--- START ---

Lemma RelativePath_try_from_str (p : RelativePath) : RelativePath_try_from (as_str p) = Ok p.
Proof. by apply Validated_try_from_ok. Qed.

Definition utf8_names (names : list RelativePath) : Prop :=
  Forall (fun p => utf8_valid (bytes (as_str p)) = true) names.

Lemma tracked_loop_listing names : utf8_names names -> forall budget paths,
  reading budget [] ->
  records budget + N.of_nat (length names) <= MAX_FILES ->
  path_bytes budget + total_bytes names <= MAX_PATH_BYTES ->
  PathBudget_bytes budget + N.of_nat (length (listing names)) <= MAX_TRACKED_BYTES ->
  exists budget', tracked_loop budget [] paths (listing names) = Ok (budget', paths ++ kept names) /\
    reading budget' [].
Proof.
  induction 1 as [|p names Hp _ IH]; intros budget paths Hread Hn Hpb Hb.
  { exists budget. cbn. by rewrite app_nil_r. }
  rewrite length_listing in Hb. cbn [total_bytes foldr length] in *.
  fold (total_bytes names) in *. pose proof (RelativePath_length p) as Hlen.
  unfold listing. cbn [map concat]. rewrite <- app_assoc.
  rewrite tracked_loop_record; [|apply RelativePath_no_nul|done|small|small|cbn; small|small].
  cbn [app tracked_loop]. set (b := mkPathBudget _ _ _ _).
  assert (Hb' : reading b (bytes (as_str p))).
  { destruct Hread as (_ & _ & ? & ? & ?). repeat split; cbn; small. }
  assert (Ha : PathBudget_advance b 0 = Ok (mkPathBudget (PathBudget_bytes b + 1) (records b + 1) 0
                                              (path_bytes b), Boundary_Path)).
  { apply (advance_path b _ Hb'). split; [cbn; small|]. split; [cbn; small|]. split; [|reflexivity].
    intros Hnil. rewrite Hnil in Hlen. cbn in Hlen. lia. }
  rewrite Ha. cbn beta iota. unfold string_from_utf8. rewrite Hp, of_bytes_bytes. cbn [ok_or].
  rewrite RelativePath_try_from_str. cbn [map_err]. rewrite <- kept_cons.
  destruct (IH (mkPathBudget (PathBudget_bytes b + 1) (records b + 1) 0 (path_bytes b))
              (if negb (metadata_path p) then paths ++ [p] else paths)) as (b' & E & Hr').
  - destruct Hb' as (_ & _ & ? & ? & ?). repeat split; cbn in *; small.
  - cbn. lia.
  - cbn. lia.
  - rewrite length_listing. cbn. lia.
  - exists b'. unfold listing in E. rewrite E. done.
Qed.

Lemma tracked_loop_inv l : Forall (fun b => b < 256) l -> forall budget record paths budget' paths',
  Forall (fun b => b < 256) record -> reading budget record ->
  tracked_loop budget record paths l = Ok (budget', paths') -> record_bytes budget' = 0 ->
  exists names, record ++ l = listing names /\ utf8_names names /\ paths' = paths ++ kept names /\
    records budget + N.of_nat (length names) <= MAX_FILES /\
    path_bytes budget + total_bytes names <= MAX_PATH_BYTES + N.of_nat (length record).
Proof.
  induction 1 as [|b l Hb _ IH]; intros budget record paths budget' paths' Hrec Hread E Hz.
  { cbn in E. injection E as -> ->. destruct Hread as (Hr & _ & ? & ? & _).
    destruct record; [|cbn in Hr; lia]. exists []. cbn. rewrite app_nil_r.
    repeat split; [constructor|lia|lia]. }
  cbn [tracked_loop] in E.
  destruct (PathBudget_advance budget b) as [[next boundary]|] eqn:Ha; [|done].
  destruct (N.eq_dec b 0) as [->|Hne].
  - apply (advance_path _ _ Hread) in Ha as (Ht & Hn & Hne & [= -> ->]). cbn beta iota in E.
    unfold string_from_utf8 in E. destruct (utf8_valid record) eqn:Hutf; [|done]. cbn [ok_or] in E.
    destruct (RelativePath_try_from (of_bytes record)) as [p|] eqn:Hp; [|done]. cbn [map_err] in E.
    apply Validated_try_from_ok in Hp.
    assert (Hrecord : bytes (as_str p) = record) by (rewrite Hp; by apply bytes_of_bytes).
    apply IH in E as (names & El & Hnames & -> & Hc & Hpb); [|constructor| |done].
    2: { destruct Hread as (_ & _ & ? & ? & ?). repeat split; cbn; small. }
    exists (p :: names). cbn [records path_bytes app length] in *. split.
    { unfold listing. cbn [map concat]. rewrite Hrecord, <- app_assoc. cbn [app]. by rewrite El. }
    split; [constructor; [by rewrite Hrecord|done]|]. split; [by rewrite kept_cons|].
    split; [lia|]. cbn [total_bytes foldr]. fold (total_bytes names). rewrite Hrecord. lia.
  - apply (advance_byte _ _ _ Hne Hread) in Ha as (Ht & Hn & Hr & Hp & [= -> ->]). cbn beta iota in E.
    apply IH in E as (names & El & Hnames & -> & Hc & Hpb); [| | |done].
    + exists names. rewrite <- app_assoc in El. cbn [app] in El. cbn [records path_bytes] in *.
      rewrite length_app in Hpb. cbn [length] in Hpb.
      split; [done|]. split; [done|]. split; [done|]. split; [done|]. lia.
    + apply Forall_app. split; [done|]. by repeat constructor.
    + destruct Hread as (_ & _ & ? & ? & ?). repeat split; cbn; rewrite ?length_app; cbn [length]; small.
Qed.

--- END ---

Would you show all lines of the material above that contain the word "assert"?

● Your solution
  assert (Hb' : reading b (bytes (as_str p))).
  assert (Ha : PathBudget_advance b 0 = Ok (mkPathBudget (PathBudget_bytes b + 1) (records b + 1) 0
    assert (Hrecord : bytes (as_str p) = record) by (rewrite Hp; by apply bytes_of_bytes).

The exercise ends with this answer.